En 2017, Manjari Sharma et Irina Rozovksy se rencontrent virtuellement à l’occasion du projet “Talking Pictures: Camera-Phone Conversations Between Artists” organisé par le Metropolitan Museum of Art de New York (MET). Le projet commissionne un groupe d’artistes et leur demande de trouver un partenaire avec lequel établir un dialogue photographique via une conversation téléphonique. Aucun message, aucune légende, aucune justification ne sont ajoutées aux photos. Entre les artistes, les images se répondent dans un seul dialogue visuel. Les photographes questionnent et ouvrent un débat sur nos nouveaux moyens de communications. Dans leur conversation visuelle et virtuelle, Irina Rozovzky et Manjari Sharma nous parlent de notre usage des nouvelles technologies et de la construction de nos identités par la photo.

Lorsqu’elles apprennent leurs grossesses au début du projet, les autoportraits/selfies des deux femmes se mettent à documenter leurs corps en mouvement, leurs ventres qui gonflent, les vies qu’elles se préparent à donner.
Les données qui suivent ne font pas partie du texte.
(** * BacPipes: the polling / publishing / write engine and the sink bridge

    A shallow embedding of
    - [worker/mqtt_publisher.py]  (class [MqttPublisher]): [read_with_retry],
      [extract_value], [write_bacnet_value], [execute_write_command],
      [process_write_commands], the MQTT callbacks,
      [publish_individual_topic], [publish_equipment_batch],
      [poll_and_publish];
    - [telegraf/mqtt_to_timescaledb.py]: [on_message],
      [insert_sensor_reading], [main];
    - [worker/discovery.py]: the address computations.

    Conventions.
    - A Python [str] is the list of its code points, [bytes] is a list of
      [byte]; a Python [float] is an IEEE-754 value ([spec_float]).
    - Wall-clock time ([time.time()]) is an exact rational number of seconds;
      the rounding of the interpreter's floating-point arithmetic on time
      stamps is not modelled.
    - Code that can raise returns [result A]; [try/except] is written out.
    - What the BACnet library, the broker, the database and the network
      answer is an explicit argument (an oracle) of the function that asks. *)

From Stdlib Require Import ZArith QArith Qround Lqa Lia List String Ascii.
From Stdlib Require Import Strings.Byte Floats.SpecFloat DecimalString.
From stdpp Require Import gmap strings list.
(** X2.  Where pages p, p+1 and p+2 of the range are empty, no three
    consecutive pages starting before p are, and the log of skipped pages
    can be written, the crawl stops at page p+2: it requests the pages from
    the start to p+2 and no page after, returns the listings of the pages
    before p, and logs the empty pages up to p+2. *)
Theorem crawl_stops_at_first_gap (start_page end_page p : Z) (w : world) :
  start_page ≤ p → p + 2 ≤ end_page →
  page_result p = [] → page_result (p + 1) = [] → page_result (p + 2) = [] →
  (∀ q, start_page ≤ q < p →
        ¬ (page_result q = [] ∧ page_result (q + 1) = []
           ∧ page_result (q + 2) = [])) →
  writable (disk w) skipped_log →
  ∃ w2,
    scrape_page_range start_page end_page w
      = (Ret (concat (page_result <$> range start_page p)), w2)
    ∧ requests w2 = requests w ++ range start_page (p + 3)
    ∧ sleeps w2 = (sleeps w + length (full_pages (range start_page p)))%nat
    ∧ file_text (disk w2) skipped_log
      = file_text (disk w) skipped_log
        +:+ log_lines (empty_pages (range start_page p) ++ [p; p + 1; p + 2]).
Proof.
  intros Hstart Hend Hp0 Hp1 Hp2 Hfirst Hdisk.
  assert (range start_page (end_page + 1)
          = range start_page p ++ [p; p + 1]
            ++ (p + 2) :: seqZ (p + 3) (end_page - p - 2)) as Hsplit.
  { unfold range.
    replace (end_page + 1 - start_page)
      with ((p - start_page) + (end_page + 1 - p)) by lia.
    rewrite seqZ_app by lia. f_equal.
    replace (start_page + (p - start_page)) with p by lia.
    rewrite seqZ_three by lia. simpl. repeat (f_equal; try lia). }
  destruct (crawl_loop_advance (range start_page p) [p; p + 1]
              ((p + 2) :: seqZ (p + 3) (end_page - p - 2))
              (mkCrawl [] [] 0) (extend [PCrawlStart start_page end_page] [] 0 w))
    as (st & out & Hrun & Hc & Hzero & Hall & Hskip); [done| |].
  { simpl. unfold range.
    replace (seqZ start_page (p - start_page) ++ [p; p + 1])
      with (seqZ start_page ((p - start_page) + 2)).
    - apply no_three_in_range. intros q ? ?. apply Hfirst. lia.
    - rewrite seqZ_app by lia. f_equal.
      replace (start_page + (p - start_page)) with p by lia.
      apply seqZ_two. }
  assert (consecutive_empty_pages st = 0) as Hcount.
  { destruct (decide (consecutive_empty_pages st = 0)) as [|Hne]; [done|].
    destruct Hzero. simpl. unfold empty_page. rewrite Hp0, Hp1. simpl.
    replace (Z.to_nat (consecutive_empty_pages st))
      with (S (Z.to_nat (consecutive_empty_pages st) - 1)) by lia.
    rewrite replicate_true_snoc. apply three_in_a_row_app.
    by exists [], []. }
  cbn [app] in Hrun, Hsplit.
  rewrite (crawl_loop_skip p) in Hrun by (rewrite ?Hcount; done).
  rewrite (crawl_loop_skip (p + 1)) in Hrun by (simpl; rewrite ?Hcount; done).
  rewrite (crawl_loop_stop (p + 2)) in Hrun by (simpl; rewrite ?Hcount; done).
  rewrite !extend_extend in Hrun. rewrite <- Hsplit in Hrun.
  destruct (scrape_page_range_finish _ _ _ _ _ Hrun Hdisk)
    as (w2 & Hrange & Hreq & Hnaps & _ & Hlog).
  exists w2. simpl in *. rewrite Hall in Hrange. split; [done|].
  rewrite Hreq, Hnaps, Hlog, Hskip. simpl.
  split; [|split; [lia|by rewrite <- !app_assoc]].
  f_equal. unfold range.
  replace (p + 3 - start_page) with ((p - start_page) + 3) by lia.
  rewrite seqZ_app by lia. f_equal.
  replace (start_page + (p - start_page)) with p by lia.
  rewrite seqZ_three by lia. simpl. by rewrite seqZ_nil by lia.
Qed.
Le dialogue fusionne la simplicité et la régularité du quotidien à l’extraordinaire de la grossesse. Une profonde intimité émane de leur discussion. Leurs photographies nous rappellent que la virtualité de nos échanges, nos amitiés, nos relations, n’exclue pas que nous livrons notre intimité et que nous recevons celle de l’autre. Ici, ce sont deux expériences, celles de deux femmes photographes, qui prennent sens ensemble au travers d’un échange virtuel riche et intime.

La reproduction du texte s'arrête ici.